Systemic amyloidosis associated with chronic lymphocytic leukemia/small lymphocytic lymphoma

To clarify the presentation and course of patients with chronic lymphocytic leukemia (CLL) and amyloidosis. Mayo databases were interrogated for patients who carried a diagnosis of amyloidosis and CLL evaluated at Mayo Clinic, Rochester from January 1974 to October 2012. Charts were abstracted and data analyzed. Of the 33 patients identified, 20 (61%) were diagnosed with AL and 13 (39%) with non-AL. Only four patients had immunoglobulin light chain amyloidosis (AL) that could be solely attributed to the CLL clone; another six had both a plasma cell clone and a CLL clone that shared the same light chain.

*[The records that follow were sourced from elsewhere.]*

(* ===== verification/PgWrites.v ===== *)
(** * What the methods of the Postgres backend write

    For every method of Postgres.v that writes: the invariant is kept, and
    the view changes as the storage contract says, whatever becomes of the
    connection. *)

From S2P Require Import Prelude GoStrings GoText Json JsonEncode Domain GoJson Storage PgColumns PgDecode Postgres PgLogic PgView PgReads.
From stdpp Require Import options.
Unset Default Proof Using.

(** The parts of the invariant that a statement does not touch. *)
Ltac inv_keep Hinv := split; try first
  [exact (inv_components _ Hinv) | exact (inv_sboms _ Hinv) | exact (inv_positions _ Hinv)
  |exact (inv_packages _ Hinv) | exact (inv_iocs _ Hinv) | exact (inv_incidents _ Hinv)
  |exact (inv_remediations _ Hinv) | exact (inv_seq _ Hinv) | exact (inv_next_seq _ Hinv)
  |exact (inv_history _ Hinv) | exact (inv_anomalies _ Hinv) | exact (inv_profiles _ Hinv)].

Section writes.
Context `{FloatText, !Jsonb, !JsonbLaws, !Collation, !Refusals, !UnicodeCase}.

(** The law of a method that is one statement. *)
Lemma executing_Wrote h ps eff d k (acc : Prop) upd :
  pg_inv d → (acc ↔ params_ok ps = true) →
  (params_ok ps = true → ∀ rt, ∃ d', eff rt d = inr ((), d') ∧ pg_inv d' ∧ pg_view d' = upd (pg_view d)) →
  let '(d', err) := executing (or_else h (Exec (with_params ps eff))) k d in
  Wrote (pg_inv d') (pg_answered k) acc (pg_view d) (pg_view d') err upd.
Proof.
  intros Hinv Hacc Heff. pose proof (exec_Wrote pg_inv pg_view h ps eff d k 0 acc upd Hinv Hacc Heff) as Hw.
  unfold executing, writing. by destruct (or_else h _ k 0 d) as [[r n'] d'].
Qed.

(** ** Components *)

Lemma component_row_scan c : params_ok (component_params c) = true →
  scanComponent (Component_Ref c, MkComponentRow (Component_Kind c) (Component_Namespace c) (Component_Name c)
    (Component_Owner c) (Component_System c) (Component_Lifecycle c) (Component_Tags c)
    (stored (encode (annotations_json (Component_Annotations c))))) = Ok (keep_component c).
Proof.
  intros Hps. unfold scanComponent. cbn [co_annotations].
  rewrite kept_ok; [done|apply readable_annotations|apply numbers_ok_annotations|].
  eapply params_ok_json; [exact Hps|]. unfold component_params. set_solver.
Qed.

Lemma UpsertComponent_Wrote k c d : pg_inv d →
  let '(d', err) := executing (Pg_UpsertComponent c) k d in
  Wrote (pg_inv d') (pg_answered k) (accepts_component c) (pg_view d) (pg_view d') err
    (put_component (keep_component c)).
Proof.
  intros Hinv. apply executing_Wrote; [done|done|]. intros Hps rt. eexists. split; [done|].
  pose proof (component_row_scan c Hps) as Hscan. split.
  - inv_keep Hinv. intros ref r. simpl. rewrite lookup_insert_Some.
    intros [[<- <-]|[_ Hr]]; [|by apply (inv_components d Hinv)]. split; [|by eexists].
    eapply params_ok_text; [exact Hps|]. unfold component_params. set_solver.
  - unfold pg_view, put_component. f_equal. apply imap_insert. exact (f_equal result_value Hscan).
Qed.

(** ** IoCs *)

Lemma UpsertIoC_Wrote k i d : pg_inv d →
  let '(d', err) := executing (Pg_UpsertIoC i) k d in
  Wrote (pg_inv d') (pg_answered k) (accepts_ioc i) (pg_view d) (pg_view d') err (put_ioc (keep_ioc i)).
Proof.
  intros Hinv. unfold Pg_UpsertIoC. destruct (iocBody_json i) as [body|] eqn:Hb.
  - apply executing_Wrote; [done| |].
    { simpl. rewrite Hb. split; [by intros (? & [= <-] & ?)|by exists body]. }
    intros Hps rt. eexists. split; [done|].
    assert (scanIoC (IoC_ID i, ioc_as_row i body) = Ok (pg_keep_ioc i)) as Hscan.
    { apply keep_ioc_scan; [done|]. eapply params_ok_json; [exact Hps|]. unfold ioc_params. set_solver. }
    split.
    + inv_keep Hinv. intros id r. simpl. rewrite lookup_insert_Some.
      intros [[<- <-]|[_ Hr]]; [|by apply (inv_iocs d Hinv)]. split; [|by eexists].
      eapply params_ok_text; [exact Hps|]. unfold ioc_params. set_solver.
    + unfold pg_view, put_ioc. f_equal. 
      assert (IoC_ID (keep_ioc i) = IoC_ID i) as -> by apply keep_ioc_id.
      apply imap_insert. exact (f_equal result_value Hscan).
  - split; [done| |done|by right|done]. simpl. rewrite Hb. by intros _ (? & ? & ?).
Qed.

(** ** Incidents *)

Lemma incident_params_ok i : accepts_incident i ↔ params_ok (incident_params i) = true.
Proof.
  unfold accepts_incident, incident_texts. rewrite !Forall_cons. simpl. unfold params_ok. simpl.
  rewrite andb_true_r, !andb_true_iff, forallb_forall, Forall_forall. setoid_rewrite list_elem_of_In. tauto.
Qed.

Definition incident_as_row (i : Incident) : incident_row :=
  MkIncidentRow (Incident_IoCID i) (Incident_State i) (pg_time (Incident_OpenedAt i))
    (pg_time (Incident_LastTransitionedAt i)) (Incident_AffectedComponentsSnapshot i).

Lemma incident_upsert_inv i d : pg_inv d → params_ok (incident_params i) = true →
  pg_inv (set_incidents (<[Incident_ID i := incident_as_row i]>) d).
Proof.
  intros Hinv Hps. inv_keep Hinv.
  - intros id r. simpl. rewrite lookup_insert_Some. intros [[<- <-]|[_ Hr]]; [|by apply (inv_incidents d Hinv)].
    by apply incident_params_ok in Hps.
  - intros r Hr. destruct (inv_remediations d Hinv r Hr) as [Hfk Hread]. split; [|done]. simpl.
    destruct (decide (re_incident_id r = Incident_ID i)) as [->|Hne]; [by rewrite lookup_insert_eq|].
    by rewrite lookup_insert_ne.
Qed.

(** An incident that is not on record has no audit log. *)
Lemma stored_remediations_of d id : pg_inv d →
  stored_remediations (pg_view d) id = remediations_of (t_remediations d) id.
Proof.
  intros Hinv. unfold stored_remediations. cbn [v_incidents pg_view]. rewrite map_lookup_imap.
  destruct (t_incidents d !! id) as [r|] eqn:Hr; [done|]. simpl. unfold remediations_of.
  rewrite filter_none; [done|]. intros row Hrow <-. destruct (inv_remediations d Hinv row Hrow) as [[? ?] _]. congruence.
Qed.

Lemma UpsertIncident_Wrote k i d : pg_inv d →
  Incident_Remediations i = stored_remediations (pg_view d) (Incident_ID i) →
  let '(d', err) := executing (Pg_UpsertIncident i) k d in
  Wrote (pg_inv d') (pg_answered k) (accepts_incident i) (pg_view d) (pg_view d') err
    (put_incident (keep_incident i)).
Proof.
  intros Hinv Hrems. apply executing_Wrote; [done|apply incident_params_ok|].
  intros Hps rt. eexists. split; [done|]. split; [by apply incident_upsert_inv|].
  unfold pg_view, put_incident. f_equal. apply imap_insert. unfold incident_of, keep_incident. simpl.
  by rewrite Hrems, stored_remediations_of.
Qed.

Lemma UpsertIncident_only k i d : pg_inv d →
  pg_inv (executing (Pg_UpsertIncident i) k d).1 ∧
  only_incidents (pg_view d) (pg_view (executing (Pg_UpsertIncident i) k d).1).
Proof.
  intros Hinv. unfold executing, writing.
  destruct (exec_cases (wrapPgErr "UpsertIncident") (incident_params i)
    (update (set_incidents (<[Incident_ID i := incident_as_row i]>))) k 0 d) as (r & n' & d' & Heq & Hc).
  change (Pg_UpsertIncident i k 0 d = (r, n', d')) in Heq. rewrite Heq. simpl.
  destruct Hc as [(rt & Hps & [= <-] & _)|(-> & _)]; [|done]. split; [by apply incident_upsert_inv|done].
Qed.

(** ** Remediations *)

Definition remediation_as_row (seq : Z) (id : string) (r : Remediation) : remediation_row :=
  MkRemediationRow (Remediation_ID r) id (Remediation_Kind r) (pg_time (Remediation_ExecutedAt r))
    (Remediation_ActorRef r) (stored (encode (object_json (Remediation_Details r)))) seq.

Median overall survival was 15.6 months for patients with AL and 58.1 months for patients with non-AL. For patients with AL management involved chemotherapy targeted toward monoclonal plasma cells, lymphocytes or both, and for patients with non-AL no specific amyloid treatment was administered. AL is a rare complication of CLL, but in this elderly population of patients non-AL is nearly as common. Distinguishing between these two groups is essential since patients with non-AL amyloidosis have better outcomes and they do not require cytotoxic chemotherapy to treat their amyloidosis.